News of my mom's struggle came second hand, from my dad. He would complain about driving all over the state for paperwork, paying hundreds of dollars in legal work, how silly all of it all was while we talked on the phone. I was happy to hear him complain, because even with all of our differences, I knew he was a man to get things in order, and get things done. I hated hearing him complain about the cost, because I felt how hard it was on him financially (also I still owe him 300 bucks for an emergency tooth pulling, sorry dad). When she texted me the picture of her residency card, I felt relief. They had done it, and got all the paperwork finished.
There was another text from my mom, right in between the two. "We still have your birthday my boy" with a few gift box emojis at the end. I am going to be thirty sooner than I care to admit, and my mom lives just a few too many toll booths away to where I don't make the drive very often (also yes I don't have the cash to shell out the 300 I owe dad) but my birthday was recently, and my mom is hell bent on making me cupcakes. She misses me in the way a hispanic mom misses her first born boy, I know. If I were to drive over there now, she would jump off the couch and out to my car, running the long curved driveway to come in for a hug.
My whiteness clashes with how comfortably she is settling into her role as the only latin woman at her small southern church.

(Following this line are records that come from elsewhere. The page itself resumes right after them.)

(** Against the claim as it was stated. A client whose view names one
    depot path twice, with no extra, mismatched or missing depot path and
    with host and root in place, is rebuilt and purged all the same: the
    second occurrence no longer finds its key in the map. A template that
    names one depot path twice gives a drift that is not seen (the client
    holds the last mapping, the first one differs), and a rebuilt
    definition that is rebuilt again on every run. *)
Lemma C3_counterexample :
  let env := sampleEnv "2023.2"
               (Some (machineRecord "bob"
                        (sameViews
                         ++ [("View2", "//depot/a/... //T_runner_1/a/...")]))) in
  let twice :=
    {| host := None; client_name := Some "T"; description := Some "";
       options := None; submitOptions := None; lineEnd := None;
       owner := None; root := None;
       view := [ {| depot := "//depot/a/..."; client_path := "//T/a/..." |};
                 {| depot := "//depot/a/..."; client_path := "//T/b/..." |} ] |} in
  let last :=
    {| host := Some "runner-1"; client_name := Some "T_runner_1";
       description := Some ""; options := None; submitOptions := None;
       lineEnd := None; owner := Some "bob"; root := Some "/work/repo";
       view := [ {| depot := "//depot/a/..."; client_path := "//T_runner_1/b/..." |} ] |} in
  (∃ p4 template existing s1,
     reachClient env settings (start Directory)
     = (inr (p4, template, Some existing), s1)
     ∧ ¬ drift env settings template existing
     ∧ trace (getSource env settings (start Directory)).2
       = trace s1
         ++ [ Exec ["client"; "-i"]
                (join newline
                   [ "Client:" +:+ tab +:+ "T_runner_1";
                     "Owner:" +:+ tab +:+ "bob";
                     "Host:" +:+ tab +:+ "runner-1";
                     "Description:";
                     tab +:+ "Build template instance for runner-1";
                     "Root:" +:+ tab +:+ "/work/repo";
                     "Options:" +:+ tab +:+ "noallwrite clobber";
                     "SubmitOptions:" +:+ tab +:+ "submitunchanged";
                     "LineEnd:" +:+ tab +:+ "local";
                     "View:";
                     tab +:+ "//depot/a/... //T_runner_1/a/...";
                     tab +:+ "//depot/b/... //T_runner_1/b/..." ]);
              Exec ["sync"; "-k"; "//T_runner_1/...#none"] "";
              RmRF "/work/repo"; MkdirP "/work/repo";
              Exec ["clean"; "-a"; "-d"; "-e"; "//T_runner_1/..."] "";
              Exec ["sync"; "//T_runner_1/...@12345"] "";
              SetOutput "commit" "@12345" ])
  ∧ (drift env settings twice last
     ∧ rebuildClient env settings twice last = false)
  ∧ rebuildClient env settings twice (rebuiltClient env settings twice last) = true.
Proof.
  intros env twice last. split_and!.
  - destruct (reachClient env settings (start Directory))
      as [[e|[[p4 template] [existing|]]] s1] eqn:Hreach;
      try (vm_compute in Hreach; discriminate).
    pose proof Hreach as Hvalues. vm_compute in Hvalues.
    injection Hvalues as <- <- <- <-.
    eexists _, _, _, _. split; [reflexivity|]. split.
    + apply (bool_decide_unpack _). by vm_compute.
    + by vm_compute.
  - apply (bool_decide_unpack _). by vm_compute.
  - by vm_compute.
  - by vm_compute.
Qed.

She watches the babies, and I am certain she wants a grandchild of her own. Honestly if I can't afford dental insurance I sure can't afford a child, so she will have to keep waiting.
She lost her mother a few months back, and she couldn't go home to see things through, because she didn't have her residency card; she was afraid she couldn't get back in the country. She can now, but it feels too late. I am not scared of much, but the amount of pain she held in after that loss shakes me whenever it comes to mind, and the distance makes it worse. She was worlds away, losing her mother and leaving her sick father alone to himself.
Even though it was hard, I am glad she stayed here, and I am proud of her residency. I don't want to write "My mother was not allowed entry to her home due to a funeral for her mother." She is safe now, and I am getting my passport this year. I want to see her home, my grandfather. Maybe it will feel safer. Anything can happen, after all.